BEGIN ENTRIES SHOWN

(** a turn container with an avatar matching [sel] and a [.prose] body *)
Definition turn (avatar text : string) : Element :=
  {| el_query := fun s => if String.eqb s avatar then Some [Some ""]
                          else if String.eqb s ".prose" then Some [Some text]
                          else Some [];
     el_class := Some None; el_testid := Some None; el_text := Some text |}.

Definition user_turn (text : string) : Element :=
  turn (sel_contains "img" "alt" "User") text.
Definition assistant_turn (text : string) : Element :=
  turn (sel_contains "img" "alt" "ChatGPT") text.

(** a page of the modern layout whose user turn is an error banner *)
Definition banner_page : Page :=
  {| pg_query := fun s =>
       if String.eqb s (sel_contains "" "data-testid" "conversation-turn")
       then [user_turn "Conversation not found, sorry";
             assistant_turn "Here is the long answer"]
       else [];
     pg_body_text := "" |}.

(** a page of the alternate layout only *)
Definition alternate_page : Page :=
  {| pg_query := fun s =>
       if String.eqb s ("div[class*=" ++ dq ++ "group" ++ dq ++ "][class*=" ++ dq
                        ++ "w-full" ++ dq ++ "]")
       then [user_turn "Please explain the scheduler";
             assistant_turn "Here is the explanation"]
       else [];
     pg_body_text := "" |}.

Definition share_url : string := "https://chatgpt.com/share/0123456789abcdef0123456789".

(** a transport that answers every link with a conversation page *)
Definition ok_session : Session :=
  fun u => Some {| resp_url := u; resp_status := 200;
                   resp_text := Some "ChatGPT conversation" |}.

Definition env_of (page : Page) (insights : InsightsOutcome) : Env :=
  {| env_session := ok_session; env_render := Some page;
     env_title_raises := false; env_now := "20261014_120000";
     env_save_conversation_ok := true; env_conversation_opened := true;
     env_insights := insights; env_save_insights_ok := true;
     env_insights_opened := true |}.

(** what [extract_conversation] answers on [banner_page] and
    [alternate_page] *)
Definition banner_transcript : Transcript :=
  {| t_url := share_url;
     t_messages := [{| role := "assistant"; content := "Here is the long answer";
                       extraction_method := "modern_selectors" |}];
     t_metadata := {| total_messages := 1; user_messages := 0;
                      assistant_messages := 1;
                      md_extraction_method := "playwright_multi_strategy" |} |}.

Definition alternate_transcript : Transcript :=
  {| t_url := share_url;
     t_messages := [{| role := "user"; content := "Please explain the scheduler";
                       extraction_method := "alternative_selectors" |};
                    {| role := "assistant"; content := "Here is the explanation";
                       extraction_method := "alternative_selectors" |}];
     t_metadata := {| total_messages := 2; user_messages := 1;
                      assistant_messages := 1;
                      md_extraction_method := "playwright_multi_strategy" |} |}.

Definition st0 : AppState :=
  {| links_generated := 0; valid_links := 0; insights_extracted := 0;
     failed_validations := 0; network_calls := 0 |}.

(** the messages whose role is "user" or "assistant" *)
Definition keep_known (m : Msg) : bool :=
  String.eqb (role m) "user" || String.eqb (role m) "assistant".

End Samples.

(** * Properties *)

Import ContentExtractor App Samples.

(** ** Title and fallback insight *)

(** C1 (counterexample): on scenario A the title is not
    "sam_my_name_is_sam_how". *)
Lemma generate_title_scenario_A_not_claimed :
  String.eqb (InsightExtractor.generate_title scenario_A "20261014_120000")
             "sam_my_name_is_sam_how" = false.
Proof. vm_compute. reflexivity. Qed.

(** the punctuation strip of [generate_title] never changes a token that
    passed [isalnum] *)
Lemma lower_char_alnum (c : ascii) :
  is_alnum_char c = true -> is_alnum_char (lower_char c) = true.
Proof. destruct c as [[] [] [] [] [] [] [] []]; vm_compute; tauto. Qed.

Lemma alnum_not_punct (c : ascii) :
  is_alnum_char c = true -> negb (mem_char c ".,!?") = true.
Proof. destruct c as [[] [] [] [] [] [] [] []]; vm_compute; tauto. Qed.

Lemma all_chars_lower_alnum (w : string) :
  all_chars is_alnum_char w = true -> all_chars is_alnum_char (lower w) = true.
Proof.
  induction w as [|c w IH]; simpl; [reflexivity|].
  intros H. apply andb_true_iff in H as [H1 H2].
  rewrite (lower_char_alnum c H1). exact (IH H2).
Qed.

Lemma all_chars_mono (p q : ascii -> bool) (s : string) :
  (forall c, p c = true -> q c = true) -> all_chars p s = true -> all_chars q s = true.
Proof.
  intros Hpq. induction s as [|c s IH]; simpl; [reflexivity|].
  intros H. apply andb_true_iff in H as [H1 H2]. rewrite (Hpq c H1). exact (IH H2).
Qed.

Lemma lstrip_by_keep (p : ascii -> bool) (s : string) :
  all_chars (fun c => negb (p c)) s = true -> lstrip_by p s = s.
Proof.
  destruct s as [|c s]; simpl; [reflexivity|].
  intros H. apply andb_true_iff in H as [H _]. apply negb_true_iff in H. rewrite H.
  reflexivity.
Qed.

Lemma all_chars_rev (p : ascii -> bool) (s : string) :
  all_chars p (rev_string s) = all_chars p s.
Proof.
  assert (F : forall t, all_chars p t = forallb p (list_ascii_of_string t)).
  { induction t as [|c t IH]; simpl; [reflexivity | now rewrite IH]. }
  unfold rev_string. rewrite !F, list_ascii_of_string_of_list_ascii.
  induction (list_ascii_of_string s) as [|x l IH]; simpl; [reflexivity|].
  rewrite forallb_app, IH. simpl. rewrite andb_true_r. apply andb_comm.
Qed.

Lemma strip_punct_alnum (w : string) :
  isalnum w = true -> strip_chars ".,!?" (lower w) = lower w.
Proof.
  intros H. destruct w as [|c r]; [discriminate|]. unfold isalnum in H.
  apply all_chars_lower_alnum in H.
  assert (K : all_chars (fun c => negb (mem_char c ".,!?")) (lower (String c r)) = true)
    by exact (all_chars_mono _ _ _ alnum_not_punct H).
  unfold strip_chars, rstrip_by. rewrite (lstrip_by_keep _ _ K).
  rewrite lstrip_by_keep by (rewrite all_chars_rev; exact K).
  unfold rev_string. rewrite list_ascii_of_string_of_list_ascii, rev_involutive.
  apply string_of_list_ascii_of_string.
Qed.

(** C1 (code defect): on scenario A, at any clock reading, [generate_title]
    returns "sam_my_name_is_how", not the intended "sam_my_name_is_sam_how".
    The name "sam" comes from "my name is"; of the first five tokens "my",
    "name", "is", "Sam,", "how" the token "Sam," fails [isalnum] and is
    dropped before [.strip('.,!?')] could remove its comma: that strip never
    changes a token that passed [isalnum], so it is dead code. *)
Theorem generate_title_scenario_A (now : string) :
  InsightExtractor.generate_title scenario_A now = "sam_my_name_is_how" /\
  (forall w, isalnum w = true -> strip_chars ".,!?" (lower w) = lower w).
Proof. split; [reflexivity | exact strip_punct_alnum]. Qed.

(** C2 (counterexample): one positive word three times against two
    distinct negative words once each gives "negative", not "positive". *)
Lemma fallback_sentiment_repeated_positive :
  String.eqb (InsightExtractor.sentiment
                (InsightExtractor.generate_fallback_insights repeated_positive
                   "20261014_120000")) "positive" = false.
Proof. vm_compute. reflexivity. Qed.

Lemma filter_length_le {A} (p : A -> bool) (l : list A) :
  length (filter p l) <= length l.
Proof.
  induction l as [|x l IH]; simpl; [lia|].
  destruct (p x); simpl; lia.
Qed.

(** C2 (amended): the fallback sentiment compares how many DISTINCT words of
    each fixed list occur (as substrings) in the lower-cased, space-joined
    text of the user messages followed by the assistant messages; the larger
    count wins and a tie is "neutral".  Each list word counts at most once,
    however often it occurs. *)
Theorem fallback_sentiment_distinct_words (msgs : list Msg) (now : string) :
  let text := lower (join " " (InsightExtractor.contents_with_role "user" msgs
                     ++ InsightExtractor.contents_with_role "assistant" msgs)%list) in
  let pos := length (filter (fun w => contains w text) InsightExtractor.positive_words) in
  let neg := length (filter (fun w => contains w text) InsightExtractor.negative_words) in
  InsightExtractor.sentiment (InsightExtractor.generate_fallback_insights msgs now)
    = (if Nat.ltb neg pos then "positive"
       else if Nat.ltb pos neg then "negative" else "neutral")
  /\ pos <= 6 /\ neg <= 6.
Proof.
  intros text pos neg. split; [reflexivity|].
  split; [apply (filter_length_le _ InsightExtractor.positive_words)
         |apply (filter_length_le _ InsightExtractor.negative_words)].
Qed.

(** ** Role classification *)

Lemma existsb_false_filter_nil {A} (p : A -> bool) (l : list A) :
  existsb p l = false -> filter p l = [].
Proof.
  induction l as [|x l IH]; simpl; [reflexivity|].
  intros H. apply orb_false_iff in H as [Hx Hl]. rewrite Hx. exact (IH Hl).
Qed.

Lemma guess_role_is_user_or_assistant (content : string) (position : nat) :
  guess_role_from_content content position = "user"
  \/ guess_role_from_content content position = "assistant".
Proof.
  unfold guess_role_from_content.
  destruct (Nat.ltb _ _); [now left|].
  destruct (Nat.ltb _ _); [now right|].
  destruct (Nat.even position); [now left|now right].
Qed.

(** C3 (counterexample): a container with no marker, no attribute and the
    keyword-free text "hello world" is classified "user", not "unknown". *)
Lemma determine_role_plain_element :
  String.eqb (determine_role_improved plain_element) "unknown" = false.
Proof. vm_compute. reflexivity. Qed.

(** C3 (amended): when no avatar marker matches and the class/test-id text
    names no role, [_determine_role_improved] returns "unknown" exactly when
    the container's text is empty or one of the DOM calls of the cascade
    raises (the [except] branch); a non-empty text read without error goes
    to content scoring at position 0, whose tie-break makes a keyword-free
    text "user". *)
Theorem determine_role_without_markers (c : Element)
  (Hu : avatar_match c user_avatar_selectors <> Some true)
  (Ha : avatar_match c assistant_avatar_selectors <> Some true)
  (Hattr : forall cls tid, el_class c = Some cls -> el_testid c = Some tid ->
     any_in ["user"; "human"] (lower (attr_or_empty cls ++ attr_or_empty tid)) = false /\
     any_in ["assistant"; "ai"; "chatgpt"; "bot"]
       (lower (attr_or_empty cls ++ attr_or_empty tid)) = false) :
  (determine_role_improved c = "unknown" <->
     el_text c = None \/ el_text c = Some "" \/
     avatar_match c user_avatar_selectors = None \/
     avatar_match c assistant_avatar_selectors = None \/
     el_class c = None \/ el_testid c = None) /\
  (forall t, el_text c = Some t -> t <> "" ->
   avatar_match c user_avatar_selectors = Some false ->
   avatar_match c assistant_avatar_selectors = Some false ->
   el_class c <> None -> el_testid c <> None ->
   any_in user_patterns (lower t) = false ->
   any_in assistant_patterns (lower t) = false ->
   determine_role_improved c = "user").
Proof.
  unfold determine_role_improved.
  destruct (avatar_match c user_avatar_selectors) as [[|]|];
    [congruence| |split; [tauto|intros; discriminate]].
  destruct (avatar_match c assistant_avatar_selectors) as [[|]|];
    [congruence| |split; [tauto|intros; discriminate]].
  destruct (el_class c) as [cls|] eqn:Ec;
    [|split; [tauto|intros; congruence]].
  destruct (el_testid c) as [tid|] eqn:Et;
    [|split; [tauto|intros; congruence]].
  destruct (Hattr cls tid eq_refl eq_refl) as [Hh Hb]. rewrite Hh, Hb.
  destruct (el_text c) as [[|ch rest]|] eqn:Ex.
  - split; [tauto|]. intros t [= <-] Hne. congruence.
  - split.
    + split; [|intros [H|[H|[H|[H|[H|H]]]]]; discriminate].
      destruct (guess_role_is_user_or_assistant (String ch rest) 0) as [H|H];
        rewrite H; discriminate.
    + intros t [= <-] _ _ _ _ _ Hnu Hna. unfold guess_role_from_content.
      unfold any_in in Hnu, Hna.
      rewrite (existsb_false_filter_nil _ _ Hnu), (existsb_false_filter_nil _ _ Hna).
      reflexivity.
  - split; [tauto|]. intros t H. discriminate.
Qed.

(** the witness of C3: a container with empty text *)
Lemma determine_role_without_markers_witness :
  determine_role_improved
    {| el_query := fun _ => Some []; el_class := Some (Some "flex");
       el_testid := Some None; el_text := Some "" |} = "unknown".
Proof.
  apply (proj2 (proj1 (determine_role_without_markers
    {| el_query := fun _ => Some []; el_class := Some (Some "flex");
       el_testid := Some None; el_text := Some "" |}
    ltac:(vm_compute; discriminate) ltac:(vm_compute; discriminate)
    ltac:(intros cls tid [= <-] [= <-]; vm_compute; split; reflexivity)))).
  right. left. reflexivity.
Defined.

(** ** Scheduler *)

(** C4 (counterexample): four zero-success batches from a fresh counter
    sleep the extended cooldown twice (after the third and the fourth). *)
Lemma scheduler_four_zero_batches :
  cooldowns (snd (run_worker 0 [zero_batch; zero_batch; zero_batch; zero_batch])) = 2.
Proof. reflexivity. Qed.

END ENTRIES SHOWN

WHAT IS BEING ASKED » From the entries, report every line in which the string "None" occurs.

ANSWER BELOW »
     el_class := Some None; el_testid := Some None; el_text := Some text |}.
     el_text c = None \/ el_text c = Some "" \/
     avatar_match c user_avatar_selectors = None \/
     avatar_match c assistant_avatar_selectors = None \/
     el_class c = None \/ el_testid c = None) /\
   el_class c <> None -> el_testid c <> None ->
       el_testid := Some None; el_text := Some "" |} = "unknown".
       el_testid := Some None; el_text := Some "" |}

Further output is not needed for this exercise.